The movie’s just okay, though I did like the unexpected girl power message they snuck in. While all the men in authority are saying that everything is under control, the anchorwoman teams up with a feisty single-mom nurse and a victimized New Wave chick with frizzy hair. These sisters are doing it for themselves. Most slasher movies have a hidden feminist theme, but this one seems to be a bit more earnest about it. It’s above-par for the slasher genre in terms of cinematography and acting (Did I mention that William Shatner is in it, wearing the most fabulous belted suede jacket I’ve ever seen?) but really light on the gore. It does point out a couple of interesting things, though.

First is the difference between the urban and rural slasher movie. In the rural slasher, the killer is usually a deformed, asexual mongoloid who kills people for some vague sort of revenge. My man Jay Voorhees is obviously the poster child for this type of slasher, but other examples are Madman Mars from Madman and Victor Crowley from Hatchet.

By contrast, the urban slasher is generally more realistic. He’s just your everyday sexual predator who kills women because he enjoys it. Examples of this are notorious video nasties like Maniac, The Toolbox Murders, and Eyes of a Stranger. In these movies, the killer isn’t a vengeful ghoul from beyond the grave. He’s just some dude. That’s what makes him scary. Instead of being an eight-foot-tall monster, he could be any greasy white guy on the street.
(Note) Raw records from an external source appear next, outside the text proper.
(** * ScorAI client: a shallow embedding of the presentation layer

    The repository holds the Next.js client of ScorAI: an API client
    ([lib/api.ts]), a session store, and the onboarding, dashboard, triggers,
    credit and leaderboard pages.  Each module below embeds one of them:
    handlers become functions on an explicit page state, a backend call is an
    outcome supplied by the environment ([Ok] or [Throw]), and JavaScript
    numbers are IEEE binary64 floats.

    The ledger, scoring and ingestion engine the client talks to is not part
    of the sources; modules [Engine] and [Ledger] model the pieces of it
    that the properties below need, from the written specification. *)

From Stdlib Require Import ZArith Floats Ascii Lia.
From stdpp Require Import gmap strings list pretty.

#[local] Set Warnings "-inexact-float,-register-all".
#[local] Open Scope Z_scope.

(** ** JavaScript values and control flow *)

Module JS.

(** A JavaScript [number] is a binary64 float. *)
Definition number : Type := float.
Bind Scope float_scope with number.

(** The number an integer literal denotes, for [|n| < 2^53]. *)
Definition number_of_Z (n : Z) : number :=
  if n <? 0 then (- PrimFloat.of_uint63 (Uint63.of_Z (- n)))%float
  else PrimFloat.of_uint63 (Uint63.of_Z n).

(** The exact integer [floor (m * 2^e + 1/2)] for a signed mantissa [m]. *)
Definition round_half_up (m e : Z) : Z :=
  if 0 <=? e then m * 2 ^ e
  else (2 * m + 2 ^ (- e)) / 2 ^ (- e + 1).

(** The exact integer [floor (m * 2^e)]. *)
Definition floor_scaled (m e : Z) : Z :=
  if 0 <=? e then m * 2 ^ e else m / 2 ^ (- e).

Definition signed (s : bool) (m : positive) : Z :=
  if s then Z.neg m else Z.pos m.

(** [Math.round]: the integer nearest to [x], ties towards +infinity; NaN,
    the infinities and the zeros are returned as they are, and a negative
    argument that rounds to zero gives -0. *)
Definition Math_round (x : number) : number :=
  match Prim2SF x with
  | S754_finite s m e =>
      if 0 <=? e then x
      else
        let n := round_half_up (signed s m) e in
        if (n =? 0) && s then (-0)%float else number_of_Z n
  | _ => x
  end.

(** [Math.floor]. *)
Definition Math_floor (x : number) : number :=
  match Prim2SF x with
  | S754_finite s m e =>
      if 0 <=? e then x else number_of_Z (floor_scaled (signed s m) e)
  | _ => x
  end.

(** The integer a number denotes, when it is one. *)
Definition number_to_Z (x : number) : option Z :=
  match Prim2SF x with
  | S754_zero _ => Some 0
  | S754_finite s m e =>
      if 0 <=? e then Some (signed s m * 2 ^ e)
      else if (signed s m) mod 2 ^ (- e) =? 0
           then Some (signed s m / 2 ^ (- e)) else None
  | _ => None
  end.

(** Truthiness of the values the client tests with [!], [||] and [if]. *)
Definition truthy_number (x : number) : bool :=
  PrimFloat.eqb x x && negb (PrimFloat.eqb x 0).

Definition truthy_string (s : string) : bool :=
  negb (String.eqb s "").

(** [s || d] on strings. *)
Definition or_string (s d : string) : string :=
  if truthy_string s then s else d.

(** What an [await]ed call gives: a value, or a thrown exception. *)
Inductive result (E A : Type) : Type :=
  | Ok (a : A)
  | Throw (e : E).
Arguments Ok {E A} a.
Arguments Throw {E A} e.

#[global] Instance result_ret {E} : MRet (result E) := fun A a => Ok a.

#[global] Instance result_bind {E} : MBind (result E) := fun A B k r =>
  match r with
  | Ok a => k a
  | Throw e => Throw e
  end.

(** [p.catch(h)] and [try { p } catch { h }]. *)
Definition catch {E A} (r : result E A) (h : E -> result E A) : result E A :=
  match r with
  | Ok a => Ok a
  | Throw e => h e
  end.

Definition is_ok {E A} (r : result E A) : bool :=
  match r with Ok _ => true | Throw _ => false end.

(** A value as [JSON.parse] builds it, with [undefined] for a property
    that is not there. *)
Inductive value : Type :=
  | VUndefined
  | VNull
  | VBool (b : bool)
  | VNumber (x : number)
  | VString (s : string)
  | VArray (items : list value)
  | VObject (props : gmap string value).

Definition truthy (v : value) : bool :=
  match v with
  | VUndefined | VNull => false
  | VBool b => b
  | VNumber x => truthy_number x
  | VString s => truthy_string s
  | VArray _ | VObject _ => true
  end.

(** What the client's code can see thrown. [Error v] is [new Error(v)]: its
    message is [v] converted to a string, [v] itself when it is one. *)
Inductive exn : Type :=
  | Error (message : value)
  | TypeError
  | SyntaxError
  | NetworkError.

(** [v.k] for a key [k] that no prototype defines (the client reads
    [detail] and [message]): reading a property of [null] or [undefined]
    throws, a primitive or an array has no such property. *)
Definition get (v : value) (k : string) : result exn value :=
  match v with
  | VUndefined | VNull => Throw TypeError
  | VObject props => Ok (default VUndefined (props !! k))
  | _ => Ok VUndefined
  end.

(** The decimal text of a number that is an integer, as [+] and template
    strings produce it. *)
Definition integer_to_string (x : number) : string :=
  from_option pretty "NaN" (number_to_Z x).

Definition upper (c : ascii) : ascii :=
  let n := N_of_ascii c in
  if ((97 <=? n) && (n <=? 122))%N then ascii_of_N (n - 32) else c.

(** [s.toUpperCase()], on the ASCII letters. *)
Fixpoint toUpperCase (s : string) : string :=
  match s with
  | EmptyString => EmptyString
  | String c s' => String (upper c) (toUpperCase s')
  end.

(** [s.slice(from, to)] for [0 <= from <= to], counted like
    [toUpperCase] on ASCII text. *)
Definition slice (from to : nat) (s : string) : string :=
  String.substring from (to - from) s.

End JS.

Export JS.

(** ** The API client ([frontend/src/lib/api.ts], lines 1 to 142) *)

Module Api.

Record RequestInit := {
  method : option string;
  headers : option (gmap string string);
  body : option value;
}.

Record FetchCall := {
  url : string;
  init : RequestInit;
}.

Record Response := {
  ok : bool;
  status : number;
  json : result exn value;
}.

(** [process.env.NEXT_PUBLIC_API_URL || "http://localhost:8000/api/v1"] *)
Definition API_BASE (NEXT_PUBLIC_API_URL : option string) : string :=
  or_string (default "" NEXT_PUBLIC_API_URL) "http://localhost:8000/api/v1".

Definition content_type : gmap string string :=
  {[ "Content-Type" := "application/json" ]}.

Section Request.

Variable NEXT_PUBLIC_API_URL : option string.
Variable fetch : FetchCall -> result exn Response.

(** The arguments [request] gives to [fetch]: the merged headers first,
    then every property of [options] spread over them. *)
Definition fetch_call (path : string) (options : option RequestInit)
  : FetchCall :=
  let merged := default ∅ (options ≫= headers) ∪ content_type in
  {| url := API_BASE NEXT_PUBLIC_API_URL +:+ path;
     init :=
       {| method := options ≫= method;
          headers := Some (default merged (options ≫= headers));
          body := options ≫= body |} |}.

Definition server_error : value :=
  VObject {[ "message" := VString "Erreur serveur" ]}.

(** [err.detail || err.message || `Erreur ${res.status}`] *)
Definition error_message (err : value) (status : number)
  : result exn value :=
  detail ← get err "detail";
  if truthy detail then Ok detail
  else
    message ← get err "message";
    if truthy message then Ok message
    else Ok (VString ("Erreur " +:+ integer_to_string status)).
(** * check-print-api: invoice workflow, check issuance and bulk import

    A shallow embedding of the request handlers of the invoice-to-check
    backend (app/api/routes/invoices.py, checks.py, auth.py, vendors.py,
    and the engine URL of app/core/database.py) together with the
    relational store they act on (app/models/*.py), and the properties of
    the workflow proved about them.

    Conventions of the embedding.
    - A Python [str] is a [string] whose characters are code points below
      256; a Python [int] is a [Z].
    - A handler is a computation over the SQLAlchemy session: it reads and
      writes the store and either returns or raises.  [get_db] commits on
      return and rolls back on any exception, as in app/core/database.py.
    - Primary keys come from the store's sequences.  The server-maintained
      timestamps (created_at, updated_at, imported_at) are not part of the
      model, and a row holds the values the handler wrote: what the
      database makes of a value it accepts (rounding to Numeric(12, 2),
      dropping spaces beyond the width of a String(n)) is left out, as are
      the widths of the columns, with one exception: the memo of a check,
      which the request for the check supplies, must fit its String(500)
      column, or the insert of the check is refused.  A unique column
      makes a write raise where the handler writes without looking first:
      the check_number of a new check, the name of a vendor on update.
    - The libraries the handlers call (decimal, dateutil, csv, openpyxl)
      are parameters of the development; dateutil is given the day of the
      call, from which it fills in what a date text leaves out. *)

From Stdlib Require Import ZArith String Ascii List Bool Lia.
From Stdlib Require Import DecimalString DecimalZ.
From stdpp Require Import base option list strings gmap.

Local Open Scope Z_scope.
Local Open Scope string_scope.

(** ** Python strings *)

Module Py.

(** [str.isspace] on the code points below 256. *)
Definition isspace (c : ascii) : bool :=
  let n := N_of_ascii c in
  ((9 <=? n) && (n <=? 13) || (28 <=? n) && (n <=? 32)
   || (n =? 133) || (n =? 160))%N.

Fixpoint lstrip (s : string) : string :=
  match s with
  | String c s' => if isspace c then lstrip s' else s
  | EmptyString => EmptyString
  end.

Fixpoint rstrip (s : string) : string :=
  match s with
  | String c s' =>
      match rstrip s' with
      | EmptyString => if isspace c then EmptyString else String c EmptyString
      | r => String c r
      end
  | EmptyString => EmptyString
  end.
(** * Inventory, ledger and purchase coordination of the reseller bot

    A shallow embedding of [database.py] (class [Database]), of the catalogue
    in [config.py] and of the purchase and delete flows of [bot.py], followed
    by the properties proved about them.

    Conventions of the embedding.
    - A Python [str] is a [string]; a character is a code point below 256.
    - The key files are a finite map from path to file content.  Reading a
      file follows Python's text mode (universal newlines), [readlines] and
      [str.strip].  Input/output errors on key files are not modelled.
    - SQLite tables are lists of rows in rowid order.  A [REAL] column holds
      the rational its double denotes ([Q]; infinities and [NULL] are not
      among the rows).  The additions SQLite makes on these columns are
      exact here; the properties below that speak about amounts are those
      that hold of the rounded sums as well (what is untouched, what is
      recorded, in which direction a balance moves).  The arithmetic and the
      comparisons that Python makes on floats, on which the replies of the
      commands depend, are parameters of the handlers.
    - A timestamp is the point of time its text denotes, in microseconds
      from 0001-01-01 00:00:00 (SQLite compares the texts, which is the
      order of these points).  Every statement that reads
      [CURRENT_TIMESTAMP], and every [datetime.now()], takes its own reading
      as an input: [CURRENT_TIMESTAMP] is UTC with a resolution of one
      second, so two statements may read the same value, and
      [datetime.now()] is local time with microseconds.
    - An integer bound to a statement has to fit SQLite's 64-bit [INTEGER].
      The ids Discord gives and the ids read from a row do; an id typed by a
      user may not.  In every flow such an id is bound first by a statement
      of [create_user], [get_user], [update_user_activity],
      [update_balance], [create_license] or [make_reseller]: these raise as
      SQLite does ([binding]).
    - A database error is injected by a [fault]: the number of calls on the
      connection that succeed before one raises. *)

From Stdlib Require Import ZArith QArith Qabs List Ascii String Bool Lia Sorted.
From stdpp Require Import base gmap strings.
Import ListNotations.
Local Open Scope string_scope.

(* ================================================================== *)
(** * Part I. The embedding                                            *)
(* ================================================================== *)

(** ** Python strings *)

Definition LF : ascii := "010"%char.
Definition CR : ascii := "013"%char.

(** The line terminator written by the code, ['\n']. *)
Definition NL : string := String LF EmptyString.

(** [str.isspace] on code points below 256: 0x09-0x0D, 0x1C-0x20, 0x85 and
    0xA0. *)
Definition isspace (c : ascii) : bool :=
  let n := nat_of_ascii c in
  ((9 <=? n)%nat && (n <=? 13)%nat) || ((28 <=? n)%nat && (n <=? 32)%nat)
  || (n =? 133)%nat || (n =? 160)%nat.

Fixpoint lstrip (s : string) : string :=
  match s with
  | EmptyString => EmptyString
  | String c s' => if isspace c then lstrip s' else s
  end.

Fixpoint rstrip (s : string) : string :=
  match s with
  | EmptyString => EmptyString
  | String c s' =>
      match rstrip s' with
      | EmptyString => if isspace c then EmptyString else String c EmptyString
      | r => String c r
      end
  end.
These are the movies that bore the brunt of the early eighties uproar over cinematic violence, but to me, they’re much less ideologically offensive than modern-day psycho-killer movies. Back then, there was no way that you could identify with the killers, who were portrayed as deranged outcasts. Granted, you wanted to see the gore that they left in their wakes, but more than that, you wanted to see these sick fuckers pay. No one ever watched one of these movies and said, "Man, I want to be just like that sweaty guy with the receding hairline and filthy apartment." Urban slashers were never "cool." They didn’t have iconic accessories like Jason, and they weren’t driven to insanity like Cropsy in The Burning. They were just sick fucks with bad hair and weight problems. They were pathetic and, sadly, true to life. In Visiting Hours, the killer spends all his time writing to his congressman and the media about his hatred of minorities and women. He’s a completely despicable character with no sense of style (he wears a leather vest, for God’s sake). In Maniac, the title character cries himself to sleep at night in the arms of a mannequin. How could Tipper Gore and her censorship gestapo possibly think that anyone would want to emulate these losers?

But nowadays, if you believe Saw and Seven and all of their various imitators, the smartest people on earth are serial killers. These movies glorify their murders as depraved works of art, lingering over the ingenuity and creativity involved and giving them rational-sounding motivations that normal people are meant to relate to. I find this much more offensive than the old school slasher flicks, which had the guts to lay bare the ugly and depressing banality of evil. In real life, psychopaths aren’t charismatic geniuses with a flair for dramatic art direction and a sadistic view of community service. They don’t kill you as part of a cat-and-mouse game with a brilliant profiler. They don’t kill you to teach the world a lesson. And they sure as shit don’t kill you for your own good. They’re just lonely weirdos who kill because it’s the only way to make their dicks get hard. Movies like Visiting Hours aren’t pretty, but at least they’re honest.